(** C10 (pattern width).  In every table built from lengths that satisfy
    Kraft's inequality (a length descriptor that does, or raw data, whose
    resolved lengths always do) the pattern of every assigned code is below
    [2^codelength]. *)
Theorem pattern_fits_codelength :
  (forall file_data t,
     CodeTableAdapter_lengths file_data = Ok t ->
     (kraft_sum (descriptor_lengths file_data) <= 1)%Q ->
     forall s c, codes t !! s = Some c -> codelength c ≠ 0 ->
                 (0 <= code c < 2 ^ Z.of_nat (codelength c))%Z) /\
  (forall data t,
     CodeTableAdapter_data data = Ok t ->
     forall s c, codes t !! s = Some c -> codelength c ≠ 0 ->
                 (0 <= code c < 2 ^ Z.of_nat (codelength c))%Z).
Proof.
  assert (forall (st : Store) (leaves : Nodes) t s c,
            NoDup (element <$> cells_of st leaves) ->
            Forall (fun c => element c < ALPHABET_SIZE) (cells_of st leaves) ->
            _buildTable st (std_sort (_LeafComparator st) leaves) zero_table = Ok t ->
            (kraft_sum (depth <$> cells_of st leaves) <= 1)%Q ->
            codes t !! s = Some c -> codelength c ≠ 0 -> fits c) as Hmain.
  { intros st leaves t s c Hnd Hsyms Hb Hkraft Hs Hc.
    pose proof (built_fits st leaves t Hnd Hsyms Hb Hkraft) as Hfits.
    destruct (built_assigned st leaves Hnd Hsyms t Hb s c Hs Hc) as (i & _ & _ & _ & Hi & _).
    rewrite Forall_forall in Hfits. apply Hfits. by eapply list_elem_of_lookup_2. }
  split.
  - intros file_data t Ht Hkraft s c Hs Hc.
    apply CodeTableAdapter_lengths_spec in Ht as (Hlen & _ & Ht).
    set (cells := length_cells _ _) in *.
    pose proof (length_cells_nodup (Byte.to_nat <$> file_data)) as Hnd.
    pose proof (length_cells_syms (Byte.to_nat <$> file_data)) as Hsyms.
    fold cells in Hnd, Hsyms. rewrite <- (cells_of_seq cells) in Hnd, Hsyms.
    apply (Hmain _ _ t s c Hnd Hsyms Ht); [|done..].
    rewrite cells_of_seq. unfold cells.
    rewrite <- Hlen, <- (length_fmap Byte.to_nat), length_cells_depths. exact Hkraft.
  - intros data t Ht s c Hs Hc.
    destruct (CodeTableAdapter_data_built data t Ht)
      as (st & _ & _ & Hb & Hnd & Hsyms & _ & _ & Hkraft).
    apply (Hmain _ _ t s c Hnd Hsyms Hb); [|done..].
    rewrite cells_of_seq. by apply data_cells_kraft.
Qed.

(** C4 (prefix-freeness), as the code has it.  A table built from a length
    descriptor whose Kraft sum is exactly 1, or which names a single symbol,
    is prefix-free; so is every table built from raw data.  (Kraft's
    inequality alone is not enough: see [prefix_free_counterexample].) *)
Theorem prefix_free_complete :
  (forall file_data t,
     CodeTableAdapter_lengths file_data = Ok t ->
     (kraft_sum (descriptor_lengths file_data) == 1)%Q \/
     length (descriptor_lengths file_data) = 1 ->
     prefix_free t) /\
  (forall data t, CodeTableAdapter_data data = Ok t -> prefix_free t).
Proof.
  split.
  - intros file_data t Ht Hcase.
    apply CodeTableAdapter_lengths_spec in Ht as (Hlen & _ & Ht).
    set (cells := length_cells _ _) in *.
    pose proof (length_cells_nodup (Byte.to_nat <$> file_data)) as Hnd.
    pose proof (length_cells_syms (Byte.to_nat <$> file_data)) as Hsyms.
    fold cells in Hnd, Hsyms. rewrite <- (cells_of_seq cells) in Hnd, Hsyms.
    apply (built_prefix_free _ _ t Hnd Hsyms Ht).
    assert (depth <$> cells = descriptor_lengths file_data) as Hd.
    { unfold cells. by rewrite <- Hlen, <- (length_fmap Byte.to_nat), length_cells_depths. }
    rewrite cells_of_seq, length_seq, <- (length_fmap depth), Hd. exact Hcase.
  - intros data t Ht.
    destruct (CodeTableAdapter_data_built data t Ht)
      as (st & _ & _ & Hb & Hnd & Hsyms & _ & _ & Hkraft).
    apply (built_prefix_free _ _ t Hnd Hsyms Hb).
    rewrite cells_of_seq, length_seq.
    destruct Hkraft as [[_ Hk]|(c & -> & _)]; [by left|by right].
Qed.

(** C5 (Kraft compliance).  For every non-empty buffer the resolver
    (frequency count, then merging the two rarest) returns, and the depths it
    leaves in the leaves satisfy Kraft's inequality; so do the codelengths of
    the table built from them. *)
Theorem resolver_kraft (data : list Byte.byte) :
  data ≠ [] ->
  exists st leaves,
    resolve data = Ok (st, leaves) /\
    (kraft_sum (depth <$> cells_of st leaves) <= 1)%Q /\
    forall t, CodeTableAdapter_data data = Ok t ->
              (kraft_sum (assigned_lengths t) <= 1)%Q.
Proof.
  intros Hdata.
  destruct (CodeTableAdapter_data_unfold data Hdata)
    as (st & Hres & Hctor & Hnd & Hsyms & _ & Hpos & Hkraft).
  exists st, (seq 0 (length st)). rewrite cells_of_seq.
  split_and!; [done|by apply data_cells_kraft|].
  intros t Ht. rewrite Hctor in Ht. apply bind_Ok in Ht as (_ & _ & Ht).
  rewrite <- (cells_of_seq st) in Hnd, Hsyms, Hpos.
  rewrite (built_assigned_lengths _ _ t Hnd Hsyms Ht Hpos), cells_of_seq.
  by apply data_cells_kraft.
Qed.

* * *

If a line in the data above includes the string "that", copy it.

**Output for this exercise**
(** C10 (pattern width).  In every table built from lengths that satisfy
    Kraft's inequality (a length descriptor that does, or raw data, whose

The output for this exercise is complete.